For the current financial year, we expect PURE Digital to continue its solid progress and its leadership in the DAB market as this segment continues to grow in the UK. It is also starting to progress in the rest of Europe. With regard to the important Christmas period, we are already at an advanced stage in securing strong product ranging among the key retailers and are well poised for this key selling period.
- Financial
While we are still awaiting details of royalty revenues, we estimate that overall FY 06/07 Group revenues will have increased by around 35% compared to the previous year, resulting in a close to break-even position for the second half and a very significantly reduced loss for the full year.
We expect overall technology revenues for the year to be up by over 45% compared to last year with both licensing and royalty revenues growing significantly year-on-year. The pipeline of active licensing prospects for our key technologies is continuing to provide us with strong opportunities going forward and, as mentioned earlier, we expect strong year-on-year royalty growth will continue in FY 07/08.
The full-year revenues for PURE Digital were up over 25% compared to last year with a maintained gross margin %.
Cash resources, which include the proceeds from the previously reported £5.3m Intel investment in October, were around £9.5m as at 31 March 2007; up from £6.4m at 31 March 2006.

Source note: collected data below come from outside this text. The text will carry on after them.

(* ===== verification/LinkRoom.v ===== *)
(** * Room for the responses

    The gateway holds at most 32 responses of a session at a time and closes a session
    that begins one more.  The agent has as many responses under way as it has
    workers, also when many of their messages are still on the connection: with up to
    32 workers the gateway accepts every message of every response. *)

From S2P Require Import Prelude GoStrings Headers Frame ChunkAssembler Json Messages Reader.
From S2P Require Import SessionManager SessionSteps AgentConnect LocalHTTP AgentClient EndToEnd Multiplex.
From S2P Require Import JobScript Link LinkRuns LinkWaits LinkDelivery.

(** ** A message is accepted when it is its turn *)

Lemma stream_accepts hasAgents canOpen sid d stg m rest now opened st c :
  rs_ok d -> rs_left (d, stg) = m :: rest -> sv_responses st !! rs_id d = entry_at d stg -> inv c -> cw c = sv_world st ->
  (stg = Unsent -> (size (sv_responses st) < maxPendingResponseStreams)%nat) ->
  exists st', serve_turn hasAgents canOpen sid (Inbound now (m_Type m) (m_Data m) true opened) st = Some (Continue st').
Proof.
  intros Hd Hm Hst Hi Hc Hroom. pose proof Hd as (Hs & Hid & Hps & Hmax & Hcl).
  enough (response_id m = Some (rs_id d) /\ exists st', serveSession hasAgents canOpen sid [inbound m] st = Continue st') as (Hid' & st' & Hst').
  { exists st'. rewrite (turn_plain _ _ _ _ _ _ _ _ _ Hid'). by apply serve_one. }
  unfold rs_left in Hm. cbn [fst snd] in Hm.
  apply left_of_cases in Hm as [(-> & -> & ->) | [(k & p & -> & Hp & Hmsg & ->) | (k & -> & Hdone & -> & ->)]].
  - split; [apply stream_id; [done |]; apply elem_of_cons; by left |]. eexists. apply serve_response_start; [done | done | | done | by apply Hroom].
    change maxTunnelResponseBodyBytes with 33554432. destruct Hcl as [?|[? _]]; lia.
  - split.
    { apply (chunk_id (rs_id d) [p] (Z.of_nat k)); [done | | rewrite <- Hmsg; by left]. constructor; [by eapply Forall_lookup_1 | done]. }
    assert (Hcl' : ar_ContentLength (rs_p d) = -1) by (destruct Hcl as [?|[_ Hnil]]; [done | by rewrite Hnil in Hp]).
    assert (Hlen' : zlen (concat (take k (rs_ps d))) + zlen (concat [p]) <= maxTunnelResponseBodyBytes).
    { rewrite <- (take_drop (S k) (rs_ps d)), (take_snoc _ _ _ Hp), !concat_app, !zlen_app in Hmax.
      pose proof (zlen_nonneg (concat (drop (S k) (rs_ps d)))). lia. }
    change [inbound m] with (inbound <$> [m]). rewrite Hmsg. eexists.
    eapply (serve_response_chunks _ _ _ _ [p]); [done | | exact Hst | exact Hcl' | exact Hlen']. constructor; [by eapply Forall_lookup_1 | done].
  - split; [apply stream_id; [done |]; unfold rs_left; cbn; rewrite elem_of_cons, elem_of_app, list_elem_of_singleton; auto |].
    assert (Hall : take k (rs_ps d) = rs_ps d) by (rewrite <- (take_drop k (rs_ps d)) at 2; by rewrite Hdone, app_nil_r).
    destruct (serve_response_end hasAgents canOpen sid (rs_id d) (rs_entry d k) st c) as (b & w' & _ & Hserve); auto.
    { unfold rs_entry. cbn. rewrite Hall. destruct Hcl as [?|[Hcl Hnil]]; [by left |]. right. by rewrite Hcl, Hnil. }
    by eexists.
Qed.

(** ** Jobs and their last message *)

Lemma start_is_not_end d : response_sendable (rs_p d) -> rs_start d <> end_of_response (rs_id d).
Proof.
  intros Hs Heq. destruct (response_start_wire (rs_p d) Hs) as (raw & H1 & _).
  destruct (response_end_wire httpResponseEndType (rs_id d)) as (raw' & H2 & _).
  unfold rs_start, end_of_response, httpResponseEndPayload in Heq. apply (f_equal m_Data) in Heq. cbn [m_Data] in Heq. rewrite Heq, H2 in H1.
  apply (f_equal (option_map fst)) in H1. by vm_compute in H1.
Qed.

Lemma chunk_is_not_end type id id' ps n : end_of_response id ∉ chunk_messages type id' n ps.
Proof. revert n. induction ps as [|p ps IH]; intros n; cbn; [apply not_elem_of_nil |]. intros [?|?]%elem_of_cons; [done | by eapply IH]. Qed.

(** A stream of which the last message is to come has been begun and not ended. *)
Lemma sent_open d k first : rs_ok d -> first ++ rs_left (d, Sent k) = rs_left (d, Unsent) -> first <> [] /\ end_of_response (rs_id d) ∉ first.
Proof.
  intros (Hs & _) H. split.
  - intros ->. apply (f_equal length) in H. cbn in H. unfold rs_left, left_of in H. cbn in H. rewrite !length_app in H. cbn in H.
    assert (Hlen : forall ps k', length (chunk_messages ResponseBodyChunk (rs_id d) k' ps) = length ps)
      by (induction ps as [|p ps IHp]; intros k'; cbn; [done | by rewrite IHp]).
    rewrite !Hlen, length_drop in H. lia.
  - unfold rs_left, left_of in H. cbn [fst snd] in H. rewrite app_assoc, app_comm_cons in H. apply app_inj_tail in H as [H _].
    intros Hin. assert (Hin' : end_of_response (rs_id d) ∈ rs_start d :: chunk_messages ResponseBodyChunk (rs_id d) 0 (rs_ps d)).
    { rewrite <- H. apply elem_of_app. by left. }
    apply elem_of_cons in Hin' as [Heq|Hin']; [by apply (start_is_not_end d Hs) | by eapply chunk_is_not_end].
Qed.

Lemma interp_extends {A} (t : talk A) : forall sd, exists rest, sd_sent (interp t sd).2 = sd_sent sd ++ rest.
Proof.
  induction t as [a|m k IH]; intros sd; cbn [interp]; [exists []; by rewrite app_nil_r |].
  destruct (offer m sd) as [b sd'] eqn:Ho. destruct (IH b sd') as [rest ->]. unfold offer in Ho. destruct (sd_oracle sd (sd_tries sd)); injection Ho as <- <-;
    cbn; [exists (m :: rest); by rewrite <- app_assoc | by exists rest].
Qed.

Lemma told_prefix {A} bs : forall (t : talk A) k ms,
  Forall (fun b => b = true) bs -> ms ++ told bs t `prefix_of` sd_sent (interp t (mkSender (fun _ => true) k ms)).2.
Proof.
  induction bs as [|b bs IH]; intros t k ms Hall.
  - cbn [told]. rewrite app_nil_r. destruct (interp_extends t (mkSender (fun _ => true) k ms)) as [rest ->]. by exists rest.
  - apply list.Forall_cons in Hall as [-> Hall]. destruct t as [a|m kt]; [cbn; by rewrite app_nil_r |].
    cbn [told interp offer sd_oracle sd_tries sd_sent]. rewrite app_assoc. by apply IH.
Qed.

(** A job that is let finish sends its last message. *)
Lemma job_ends client addr q : id_ok (q_ID q) -> addr <> [] -> end_of_response (q_ID q) ∈ sd_sent (job client addr q empty_queue).
Proof.
  intros Hid Ha. destruct (local_roundtrip client addr q) as [[[status h] stream]|e] eqn:Hl.
  - destruct (job_sends client addr q empty_queue status h stream Hid ltac:(done) Ha Hl) as (ps & _ & _ & ->).
    cbn. rewrite elem_of_cons, elem_of_app, list_elem_of_singleton. auto.
  - rewrite (job_sends_error client addr q empty_queue e ltac:(done) Ha Hl). cbn. rewrite !elem_of_cons. auto.
Qed.

(** ** The jobs under way at a point of the history *)

(** Job [j], for the request with ID [id], has been begun and not ended in [p]. *)
Definition under_way (id : gostring) (j : nat) (p : list (option nat * OutboundMessage)) : Prop :=
  from_job j p <> [] /\ end_of_response id ∉ from_job j p.

(** A job that is under way has a worker. *)
Lemma under_way_running addr a j q : jobs_inv addr a -> ag_over a = false -> addr <> [] -> queued (ag_client a) !! j = Some q -> id_ok (q_ID q) ->
  under_way (q_ID q) j (ag_sent a) -> j ∈ jr_number <$> running (ag_workers a).
Proof.
  intros (lost & Hl & Hok & Hdone) Ho Ha Hq Hid [Hne Hend].
  assert (Hj : (j < length (started a))%nat).
  { destruct (decide (length (started a) <= j)%nat) as [Hge|]; [|lia]. by rewrite (jo_unsent _ _ _ _ _ _ Hok j Hge) in Hne. }
  assert (Hin : j ∈ jr_number <$> started a) by (rewrite (jo_started _ _ _ _ _ _ Hok); apply elem_of_seq; lia).
  apply list_elem_of_fmap in Hin as (r & -> & Hin). pose proof Hin as Hin'. unfold started in Hin'. apply elem_of_app in Hin' as [Hd|Hd]; [|by apply list_elem_of_fmap_2].
  destruct Hend. rewrite (jo_sent _ _ _ _ _ _ Hok r Hin).
  pose proof (jo_request_s _ _ _ _ _ _ Hok r Hin) as Hr. assert (q = jr_request r) as -> by congruence.
  assert (Hfull : full_output addr r = told (jr_answers r) (script addr r)).
  { unfold full_output. rewrite interp_job. apply (interp_all_told (jr_answers r) (script addr r) 0 []); [by apply (jo_success _ _ _ _ _ _ Hok) | by apply Hdone]. }
  rewrite <- Hfull. by apply job_ends.
Qed.

Lemma running_length ws : (length (running ws) <= length ws)%nat.
Proof.
  induction ws as [|k ws IH]; [done |]. change (k :: ws) with ([k] ++ ws). rewrite running_app, length_app. destruct k; cbn in *; lia.
Qed.

Section room.
Context (addr : gostring) (n capDown capUp : nat) (hasAgents canOpen : bool) (sid : gostring) (c : cstate) (c_reachable : reachable c).
Abbreviation step := (link_step addr n capDown capUp hasAgents canOpen sid).
Abbreviation any_step := (step_by addr n capDown capUp hasAgents canOpen sid (fun _ => true)).
Abbreviation start := (new_session addr n sid (cw c)).

Lemma over_before s s' : rtc any_step s s' -> ag_over (lk_agent s') = false -> ag_over (lk_agent s) = false.
Proof.
  intros Hr Ho. destruct (ag_over (lk_agent s)) eqn:Hs; [|done]. rewrite <- Ho. symmetry.
  induction Hr as [|x y z (act & _ & Hst) _ IH]; [done |]. apply IH; [done |].
  eapply (agent_preserves addr n capDown capUp hasAgents canOpen sid (fun a => ag_over a = true)); [..|exact Hst | done].
  - intros act' closed down a down' a' Hl Ha. destruct (loop_step_flow _ _ _ _ _ _ _ Hl) as (? & ? & _ & []). auto.
  - intros act' a a' Hw Ha. destruct (worker_step_flow n _ _ _ _ Hw) as [? []]. auto.
  - intros act' closed up a up' a' Hw Ha. unfold writer_step in Hw. destruct act'; try done; destruct (ag_writer a); try done; repeat case_match; by simplify_eq.
  - done.
Qed.

(** A step queues at most one message. *)
Lemma queue_message_one from m a a' : queue_message from m a = Some a' -> ag_sent a' = ag_sent a ++ [(from, m)].
Proof. unfold queue_message. destruct (has_space _ _); [|done]. by intros [= <-]. Qed.

Lemma sent_one act s s' : step act s = Some s' ->
  ag_sent (lk_agent s') = ag_sent (lk_agent s) \/ exists x, ag_sent (lk_agent s') = ag_sent (lk_agent s) ++ [x].
Proof.
  destruct s as [g down up a]. intros Hs. destruct act as [act|act|act]; cbn [link_step] in Hs.
  - destruct act as [| | | | |i client|i|i|i|i| | | |]; cbn [agent_step] in Hs.
    1-5: destruct (loop_step n _ _ down a) as [[down' a']|] eqn:Hst; [|done]; injection Hs as <-; cbn [lk_agent]; unfold loop_step in Hst;
      destruct (ag_loop a) as [[|m ms] [job|]|]; try done.
    1: { destruct down as [|m down]; [done |]. destruct (ag_over a || _); [done |]. injection Hst as _ <-. unfold loop_read. left. by destruct (read_turn _ _ _). }
    1-2: destruct (queue_message None m a) as [a1|] eqn:Hq; [|done]; injection Hst as _ <-; right; eexists; exact (queue_message_one _ _ _ _ Hq).
    1-5: left; repeat case_match; try done; by injection Hst as _ <-.
    1-5: destruct (worker_step addr _ a) as [a'|] eqn:Hst; [|done]; injection Hs as <-; cbn [lk_agent]; unfold worker_step in Hst;
      destruct (ag_workers a !! i) as [[|r|]|]; try done.
    2: { destruct (next_send addr r) as [m|]; [|done]. cbn in Hst. destruct (queue_message _ m a) as [a1|] eqn:Hq; [|done]. injection Hst as <-.
         right. eexists. exact (queue_message_one _ _ _ _ Hq). }
    1-4: left; repeat case_match; try done; simplify_option_eq; done.
    all: left; destruct (writer_step capUp _ _ up a) as [[up' a']|] eqn:Hst; [|done]; injection Hs as <-; unfold writer_step in Hst;
      destruct (ag_writer a); try done; repeat case_match; by simplify_eq.
  - left. by rewrite (gateway_step_agent _ _ _ _ _ _ _ Hs).
  - left. by destruct (outside_step_agent _ _ _ _ Hs) as [->| ->].
Qed.

Lemma prefix_snoc_cases {A} (p l : list A) x : p `prefix_of` l ++ [x] -> p `prefix_of` l \/ p = l ++ [x].
Proof.
  intros [rest Hr]. destruct rest as [|y rest _] using rev_ind; [right; by rewrite app_nil_r in Hr |].
  rewrite app_assoc in Hr. apply app_inj_tail in Hr as [-> _]. left. by exists rest.
Qed.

- Change of financial year
Royalties are becoming an increasingly important revenue stream for the business and one that is expected to continue to grow significantly in the future. Royalty revenues are recognised by the Group on the sale by licensees of products containing the Group’s technology. With the vast majority of our licensees reporting royalties on a calendar quarter basis, often several weeks after the quarter end, the current 31 March financial year end for the Group makes it very difficult to accurately state the quarterly royalty revenues at the close of half year and full year periods. As a result the Board has concluded that it will be beneficial to move the financial year end of the Group in future by one month to 30 April.
The current financial year will be extended to 13 months; running from 1 April 2007 to 30 April 2008. Interim results will be announced for the 6 months to 30 September 2007 and full year results for the 13 months to 30 April 2008. Thereafter financial years will run from 1 May to 30 April.